• _About this exercise_
Below are the records; copy exactly the stretch from the line containing "match c with" through the line containing "Wr r _ => r = eec_of c", both ends included, and nothing else.
────────────────
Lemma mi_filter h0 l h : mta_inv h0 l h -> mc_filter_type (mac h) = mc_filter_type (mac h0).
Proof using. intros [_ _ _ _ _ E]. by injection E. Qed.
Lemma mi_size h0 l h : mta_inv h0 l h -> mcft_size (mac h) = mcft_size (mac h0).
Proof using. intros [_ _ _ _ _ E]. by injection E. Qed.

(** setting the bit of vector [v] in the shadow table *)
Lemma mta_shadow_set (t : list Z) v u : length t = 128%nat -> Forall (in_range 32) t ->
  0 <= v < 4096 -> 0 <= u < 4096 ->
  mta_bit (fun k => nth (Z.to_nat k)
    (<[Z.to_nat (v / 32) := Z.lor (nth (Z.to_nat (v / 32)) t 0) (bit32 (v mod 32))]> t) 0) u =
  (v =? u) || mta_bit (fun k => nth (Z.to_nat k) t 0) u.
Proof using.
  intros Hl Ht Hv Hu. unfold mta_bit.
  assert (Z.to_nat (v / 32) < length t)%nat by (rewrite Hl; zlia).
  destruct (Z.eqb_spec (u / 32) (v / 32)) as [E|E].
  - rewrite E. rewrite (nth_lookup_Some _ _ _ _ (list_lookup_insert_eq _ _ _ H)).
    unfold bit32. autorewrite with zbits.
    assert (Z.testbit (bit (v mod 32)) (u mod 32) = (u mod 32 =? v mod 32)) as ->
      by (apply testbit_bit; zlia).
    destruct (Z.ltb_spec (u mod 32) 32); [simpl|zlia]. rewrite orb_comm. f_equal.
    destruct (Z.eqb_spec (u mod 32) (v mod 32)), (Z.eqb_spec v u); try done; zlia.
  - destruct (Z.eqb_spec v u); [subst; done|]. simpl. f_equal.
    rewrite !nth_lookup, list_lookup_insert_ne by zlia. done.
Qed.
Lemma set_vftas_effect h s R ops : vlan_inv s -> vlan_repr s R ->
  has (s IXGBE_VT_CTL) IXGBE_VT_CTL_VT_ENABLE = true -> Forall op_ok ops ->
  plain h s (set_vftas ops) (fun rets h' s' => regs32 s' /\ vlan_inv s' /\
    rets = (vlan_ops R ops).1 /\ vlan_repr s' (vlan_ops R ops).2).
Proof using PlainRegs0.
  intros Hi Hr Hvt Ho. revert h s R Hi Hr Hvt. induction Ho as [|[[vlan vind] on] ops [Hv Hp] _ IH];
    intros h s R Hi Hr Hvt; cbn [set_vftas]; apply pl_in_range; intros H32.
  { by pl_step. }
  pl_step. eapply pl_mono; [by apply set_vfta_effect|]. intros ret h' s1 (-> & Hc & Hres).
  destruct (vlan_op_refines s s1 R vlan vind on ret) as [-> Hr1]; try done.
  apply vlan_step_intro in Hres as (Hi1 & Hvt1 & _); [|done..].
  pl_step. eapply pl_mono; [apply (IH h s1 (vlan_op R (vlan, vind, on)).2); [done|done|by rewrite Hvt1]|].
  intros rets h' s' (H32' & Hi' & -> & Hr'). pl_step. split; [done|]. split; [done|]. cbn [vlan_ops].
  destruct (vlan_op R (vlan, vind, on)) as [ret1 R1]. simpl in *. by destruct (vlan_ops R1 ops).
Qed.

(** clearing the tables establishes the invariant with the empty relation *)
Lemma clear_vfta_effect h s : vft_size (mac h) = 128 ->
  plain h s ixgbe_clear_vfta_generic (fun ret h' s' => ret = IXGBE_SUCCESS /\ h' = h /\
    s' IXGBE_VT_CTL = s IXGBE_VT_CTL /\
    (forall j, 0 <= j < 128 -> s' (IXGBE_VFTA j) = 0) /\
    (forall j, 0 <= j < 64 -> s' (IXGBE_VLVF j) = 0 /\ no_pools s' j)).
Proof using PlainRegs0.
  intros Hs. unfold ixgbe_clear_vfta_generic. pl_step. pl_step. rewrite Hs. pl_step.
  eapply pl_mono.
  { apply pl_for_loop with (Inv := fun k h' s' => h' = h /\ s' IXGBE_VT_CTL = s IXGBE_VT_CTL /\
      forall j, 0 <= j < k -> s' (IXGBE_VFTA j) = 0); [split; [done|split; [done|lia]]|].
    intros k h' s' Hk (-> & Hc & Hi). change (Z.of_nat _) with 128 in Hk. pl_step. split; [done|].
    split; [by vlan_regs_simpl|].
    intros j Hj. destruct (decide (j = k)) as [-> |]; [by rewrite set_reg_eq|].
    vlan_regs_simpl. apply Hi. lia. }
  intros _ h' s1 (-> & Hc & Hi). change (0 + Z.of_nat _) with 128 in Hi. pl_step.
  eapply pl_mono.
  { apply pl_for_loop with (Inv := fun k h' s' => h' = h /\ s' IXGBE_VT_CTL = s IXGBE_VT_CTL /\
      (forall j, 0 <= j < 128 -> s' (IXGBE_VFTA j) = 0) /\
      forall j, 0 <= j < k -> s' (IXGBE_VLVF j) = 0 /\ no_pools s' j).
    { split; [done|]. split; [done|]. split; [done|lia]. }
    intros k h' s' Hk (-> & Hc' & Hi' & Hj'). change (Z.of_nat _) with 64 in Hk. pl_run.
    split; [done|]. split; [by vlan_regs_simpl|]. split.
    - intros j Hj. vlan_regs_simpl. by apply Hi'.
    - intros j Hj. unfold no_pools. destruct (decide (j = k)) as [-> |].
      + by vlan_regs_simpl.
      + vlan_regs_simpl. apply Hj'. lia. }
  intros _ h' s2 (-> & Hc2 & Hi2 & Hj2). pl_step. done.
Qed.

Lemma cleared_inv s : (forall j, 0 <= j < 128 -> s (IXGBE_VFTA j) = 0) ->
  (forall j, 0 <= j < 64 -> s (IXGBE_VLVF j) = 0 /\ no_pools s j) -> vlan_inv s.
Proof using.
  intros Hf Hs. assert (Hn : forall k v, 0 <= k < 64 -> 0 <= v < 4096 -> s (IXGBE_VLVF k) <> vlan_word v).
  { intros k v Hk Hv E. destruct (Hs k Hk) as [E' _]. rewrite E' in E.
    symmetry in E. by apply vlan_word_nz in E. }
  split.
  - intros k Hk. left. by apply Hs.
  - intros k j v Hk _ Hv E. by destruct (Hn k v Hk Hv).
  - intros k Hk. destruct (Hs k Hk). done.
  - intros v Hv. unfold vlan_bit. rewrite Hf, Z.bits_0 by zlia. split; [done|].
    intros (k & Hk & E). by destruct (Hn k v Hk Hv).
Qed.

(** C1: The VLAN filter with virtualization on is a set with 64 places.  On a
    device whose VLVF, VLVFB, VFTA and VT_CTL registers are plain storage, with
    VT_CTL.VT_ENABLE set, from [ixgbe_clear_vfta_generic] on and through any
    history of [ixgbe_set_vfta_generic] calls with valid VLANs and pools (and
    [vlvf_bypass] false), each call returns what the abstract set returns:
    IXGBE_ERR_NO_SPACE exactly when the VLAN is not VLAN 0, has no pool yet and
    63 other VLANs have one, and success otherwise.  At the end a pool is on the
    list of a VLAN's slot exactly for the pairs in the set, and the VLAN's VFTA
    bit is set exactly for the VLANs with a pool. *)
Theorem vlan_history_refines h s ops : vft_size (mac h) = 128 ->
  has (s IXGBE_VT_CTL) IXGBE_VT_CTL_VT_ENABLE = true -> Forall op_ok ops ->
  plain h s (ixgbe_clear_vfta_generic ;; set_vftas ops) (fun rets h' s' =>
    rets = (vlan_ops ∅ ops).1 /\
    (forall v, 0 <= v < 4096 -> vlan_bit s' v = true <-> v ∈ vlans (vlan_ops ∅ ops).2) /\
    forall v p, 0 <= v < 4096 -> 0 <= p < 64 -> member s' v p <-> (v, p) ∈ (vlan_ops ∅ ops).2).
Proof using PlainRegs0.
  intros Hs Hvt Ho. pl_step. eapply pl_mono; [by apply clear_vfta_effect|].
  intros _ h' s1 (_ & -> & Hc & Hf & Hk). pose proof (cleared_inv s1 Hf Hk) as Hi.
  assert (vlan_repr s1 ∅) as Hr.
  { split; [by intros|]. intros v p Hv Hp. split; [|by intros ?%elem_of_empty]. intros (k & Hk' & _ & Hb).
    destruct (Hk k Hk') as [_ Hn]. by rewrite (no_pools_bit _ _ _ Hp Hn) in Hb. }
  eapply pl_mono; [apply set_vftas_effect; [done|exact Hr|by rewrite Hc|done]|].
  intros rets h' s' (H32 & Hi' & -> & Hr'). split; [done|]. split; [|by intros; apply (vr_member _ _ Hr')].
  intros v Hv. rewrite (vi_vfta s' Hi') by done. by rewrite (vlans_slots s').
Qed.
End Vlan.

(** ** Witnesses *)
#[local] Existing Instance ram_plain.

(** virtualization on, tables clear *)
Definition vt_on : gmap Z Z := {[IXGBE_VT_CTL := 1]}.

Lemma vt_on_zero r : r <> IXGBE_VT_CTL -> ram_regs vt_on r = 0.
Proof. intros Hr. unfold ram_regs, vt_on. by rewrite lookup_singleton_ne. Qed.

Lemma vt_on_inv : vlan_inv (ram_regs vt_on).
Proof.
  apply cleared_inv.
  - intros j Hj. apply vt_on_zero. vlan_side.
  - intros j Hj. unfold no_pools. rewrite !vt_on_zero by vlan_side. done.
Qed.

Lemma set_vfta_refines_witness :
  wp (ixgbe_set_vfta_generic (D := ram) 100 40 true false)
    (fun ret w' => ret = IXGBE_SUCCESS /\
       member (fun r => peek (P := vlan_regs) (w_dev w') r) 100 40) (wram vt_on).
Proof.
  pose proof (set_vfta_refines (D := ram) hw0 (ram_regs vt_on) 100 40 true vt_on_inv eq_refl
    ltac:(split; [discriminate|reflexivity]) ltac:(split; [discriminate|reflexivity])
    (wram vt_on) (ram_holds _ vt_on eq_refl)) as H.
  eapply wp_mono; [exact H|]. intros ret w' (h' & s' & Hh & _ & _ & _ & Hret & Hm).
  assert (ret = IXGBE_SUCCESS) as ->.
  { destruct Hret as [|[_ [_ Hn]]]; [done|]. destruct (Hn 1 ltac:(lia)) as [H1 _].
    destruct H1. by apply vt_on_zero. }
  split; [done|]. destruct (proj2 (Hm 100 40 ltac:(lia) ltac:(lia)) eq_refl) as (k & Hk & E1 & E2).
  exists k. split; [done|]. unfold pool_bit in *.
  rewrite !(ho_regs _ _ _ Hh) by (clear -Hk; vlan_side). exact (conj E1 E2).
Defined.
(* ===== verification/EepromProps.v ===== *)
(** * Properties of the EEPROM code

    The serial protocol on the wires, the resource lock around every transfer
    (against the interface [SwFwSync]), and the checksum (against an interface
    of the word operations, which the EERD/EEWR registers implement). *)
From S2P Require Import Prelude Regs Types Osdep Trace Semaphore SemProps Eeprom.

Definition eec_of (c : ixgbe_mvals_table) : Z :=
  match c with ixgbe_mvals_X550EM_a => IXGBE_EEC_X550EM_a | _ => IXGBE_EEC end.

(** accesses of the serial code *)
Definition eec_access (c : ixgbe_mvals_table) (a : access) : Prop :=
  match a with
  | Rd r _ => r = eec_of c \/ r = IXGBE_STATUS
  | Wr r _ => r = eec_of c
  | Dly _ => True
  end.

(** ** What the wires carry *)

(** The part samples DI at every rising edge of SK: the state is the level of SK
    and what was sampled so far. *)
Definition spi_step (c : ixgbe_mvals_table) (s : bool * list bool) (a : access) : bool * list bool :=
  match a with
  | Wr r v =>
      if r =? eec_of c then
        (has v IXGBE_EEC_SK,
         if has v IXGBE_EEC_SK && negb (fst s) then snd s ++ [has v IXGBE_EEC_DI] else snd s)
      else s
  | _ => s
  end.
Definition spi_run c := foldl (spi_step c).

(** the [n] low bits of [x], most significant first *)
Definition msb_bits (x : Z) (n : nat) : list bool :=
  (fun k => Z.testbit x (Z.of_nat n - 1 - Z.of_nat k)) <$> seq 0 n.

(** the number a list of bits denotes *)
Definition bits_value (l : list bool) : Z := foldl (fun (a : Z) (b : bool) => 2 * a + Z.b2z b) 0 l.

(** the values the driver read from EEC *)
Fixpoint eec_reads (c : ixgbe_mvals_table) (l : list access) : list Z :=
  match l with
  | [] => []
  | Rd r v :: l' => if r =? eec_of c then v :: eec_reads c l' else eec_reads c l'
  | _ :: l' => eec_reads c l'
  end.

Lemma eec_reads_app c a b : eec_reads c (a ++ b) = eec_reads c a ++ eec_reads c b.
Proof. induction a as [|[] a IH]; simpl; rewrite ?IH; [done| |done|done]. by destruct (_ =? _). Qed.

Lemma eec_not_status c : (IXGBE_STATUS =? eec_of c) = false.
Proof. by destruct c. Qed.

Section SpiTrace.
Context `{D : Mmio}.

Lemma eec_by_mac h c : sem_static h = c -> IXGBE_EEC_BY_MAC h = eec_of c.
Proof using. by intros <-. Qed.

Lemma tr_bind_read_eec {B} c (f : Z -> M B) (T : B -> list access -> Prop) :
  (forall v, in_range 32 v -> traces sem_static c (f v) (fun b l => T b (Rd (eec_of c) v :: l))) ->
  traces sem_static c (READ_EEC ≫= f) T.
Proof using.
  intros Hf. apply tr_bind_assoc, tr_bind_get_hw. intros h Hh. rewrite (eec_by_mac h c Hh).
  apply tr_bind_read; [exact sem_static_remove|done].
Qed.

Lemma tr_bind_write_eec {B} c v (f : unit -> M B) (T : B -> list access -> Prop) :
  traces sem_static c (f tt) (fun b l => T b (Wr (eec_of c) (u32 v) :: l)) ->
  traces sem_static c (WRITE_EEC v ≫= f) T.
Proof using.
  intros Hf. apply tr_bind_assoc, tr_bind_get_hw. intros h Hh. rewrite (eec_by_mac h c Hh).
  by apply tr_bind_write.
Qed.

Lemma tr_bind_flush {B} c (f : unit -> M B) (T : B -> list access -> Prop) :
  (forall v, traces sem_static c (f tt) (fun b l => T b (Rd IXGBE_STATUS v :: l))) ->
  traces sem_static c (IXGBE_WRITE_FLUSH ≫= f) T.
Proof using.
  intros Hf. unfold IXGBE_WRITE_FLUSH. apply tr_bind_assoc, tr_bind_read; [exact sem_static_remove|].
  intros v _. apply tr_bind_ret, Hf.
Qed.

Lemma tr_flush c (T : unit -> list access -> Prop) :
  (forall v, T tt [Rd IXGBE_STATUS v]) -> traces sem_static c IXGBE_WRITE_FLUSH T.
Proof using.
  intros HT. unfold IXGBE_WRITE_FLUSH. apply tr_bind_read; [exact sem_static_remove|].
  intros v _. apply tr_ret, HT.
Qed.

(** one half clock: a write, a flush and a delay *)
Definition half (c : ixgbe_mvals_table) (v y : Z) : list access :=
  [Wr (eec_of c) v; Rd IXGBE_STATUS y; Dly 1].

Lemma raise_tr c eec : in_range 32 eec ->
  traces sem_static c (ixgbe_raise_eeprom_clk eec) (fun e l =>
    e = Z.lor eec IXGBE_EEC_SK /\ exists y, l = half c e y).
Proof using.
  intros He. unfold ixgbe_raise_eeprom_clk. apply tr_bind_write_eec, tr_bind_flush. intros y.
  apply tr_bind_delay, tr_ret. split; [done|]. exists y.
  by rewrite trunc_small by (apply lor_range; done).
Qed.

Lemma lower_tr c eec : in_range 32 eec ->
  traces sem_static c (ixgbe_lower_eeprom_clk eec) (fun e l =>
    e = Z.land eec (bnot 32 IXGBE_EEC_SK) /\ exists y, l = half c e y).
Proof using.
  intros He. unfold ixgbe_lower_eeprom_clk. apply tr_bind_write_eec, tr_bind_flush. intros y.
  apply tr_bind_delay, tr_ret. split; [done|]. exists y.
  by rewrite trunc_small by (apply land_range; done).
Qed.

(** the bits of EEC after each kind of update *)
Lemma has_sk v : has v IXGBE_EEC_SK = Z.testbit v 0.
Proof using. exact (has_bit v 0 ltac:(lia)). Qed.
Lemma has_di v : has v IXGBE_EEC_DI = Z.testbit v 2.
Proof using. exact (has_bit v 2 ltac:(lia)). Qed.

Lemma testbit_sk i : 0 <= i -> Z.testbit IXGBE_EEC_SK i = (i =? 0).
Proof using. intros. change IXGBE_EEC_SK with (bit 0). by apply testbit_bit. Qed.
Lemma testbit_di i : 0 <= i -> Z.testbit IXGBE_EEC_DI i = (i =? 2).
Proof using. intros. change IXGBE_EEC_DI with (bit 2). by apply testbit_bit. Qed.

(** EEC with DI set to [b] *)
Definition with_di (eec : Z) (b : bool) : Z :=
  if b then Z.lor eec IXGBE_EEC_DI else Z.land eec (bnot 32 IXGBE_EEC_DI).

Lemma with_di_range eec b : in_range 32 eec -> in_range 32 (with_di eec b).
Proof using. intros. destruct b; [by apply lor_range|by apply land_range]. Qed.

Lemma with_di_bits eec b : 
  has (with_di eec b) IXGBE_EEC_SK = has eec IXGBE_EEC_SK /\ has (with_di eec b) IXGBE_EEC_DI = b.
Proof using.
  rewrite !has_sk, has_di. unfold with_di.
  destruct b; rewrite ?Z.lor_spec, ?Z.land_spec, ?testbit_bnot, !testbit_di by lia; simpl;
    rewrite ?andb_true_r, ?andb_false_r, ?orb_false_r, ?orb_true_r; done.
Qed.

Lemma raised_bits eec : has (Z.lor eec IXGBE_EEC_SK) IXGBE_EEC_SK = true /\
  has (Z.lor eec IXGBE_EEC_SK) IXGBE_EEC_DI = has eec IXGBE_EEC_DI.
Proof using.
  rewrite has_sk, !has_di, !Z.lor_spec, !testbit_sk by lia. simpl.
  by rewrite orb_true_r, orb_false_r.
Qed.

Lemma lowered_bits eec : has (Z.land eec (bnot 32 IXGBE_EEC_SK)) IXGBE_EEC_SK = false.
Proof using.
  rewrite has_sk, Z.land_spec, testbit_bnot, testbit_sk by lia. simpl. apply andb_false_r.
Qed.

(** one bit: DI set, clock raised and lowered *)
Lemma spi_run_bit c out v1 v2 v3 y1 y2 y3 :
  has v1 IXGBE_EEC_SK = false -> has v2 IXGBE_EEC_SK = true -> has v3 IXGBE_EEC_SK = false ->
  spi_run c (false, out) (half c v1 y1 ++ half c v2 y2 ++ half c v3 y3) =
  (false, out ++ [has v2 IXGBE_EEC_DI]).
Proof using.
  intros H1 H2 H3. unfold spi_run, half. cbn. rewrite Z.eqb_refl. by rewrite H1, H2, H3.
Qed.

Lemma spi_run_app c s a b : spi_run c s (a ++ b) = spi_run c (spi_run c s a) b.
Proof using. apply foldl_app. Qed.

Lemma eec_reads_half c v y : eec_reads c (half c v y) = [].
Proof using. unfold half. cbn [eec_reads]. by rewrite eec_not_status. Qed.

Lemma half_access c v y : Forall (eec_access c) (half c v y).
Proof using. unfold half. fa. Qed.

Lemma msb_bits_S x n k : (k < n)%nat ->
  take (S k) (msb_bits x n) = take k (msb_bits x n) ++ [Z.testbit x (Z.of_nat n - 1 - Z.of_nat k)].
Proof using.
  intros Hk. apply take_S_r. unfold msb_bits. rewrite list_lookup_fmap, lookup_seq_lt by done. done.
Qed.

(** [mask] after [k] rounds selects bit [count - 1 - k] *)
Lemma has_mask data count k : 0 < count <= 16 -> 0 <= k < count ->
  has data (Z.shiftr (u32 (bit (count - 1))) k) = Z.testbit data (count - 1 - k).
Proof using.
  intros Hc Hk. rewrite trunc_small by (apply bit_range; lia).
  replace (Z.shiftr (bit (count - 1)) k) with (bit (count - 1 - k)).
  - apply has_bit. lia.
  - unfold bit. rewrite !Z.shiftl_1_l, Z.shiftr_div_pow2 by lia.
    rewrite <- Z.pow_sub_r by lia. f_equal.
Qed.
────────────────
• _Problem solution_
  match c with ixgbe_mvals_X550EM_a => IXGBE_EEC_X550EM_a | _ => IXGBE_EEC end.

(** accesses of the serial code *)
Definition eec_access (c : ixgbe_mvals_table) (a : access) : Prop :=
  match a with
  | Rd r _ => r = eec_of c \/ r = IXGBE_STATUS
  | Wr r _ => r = eec_of c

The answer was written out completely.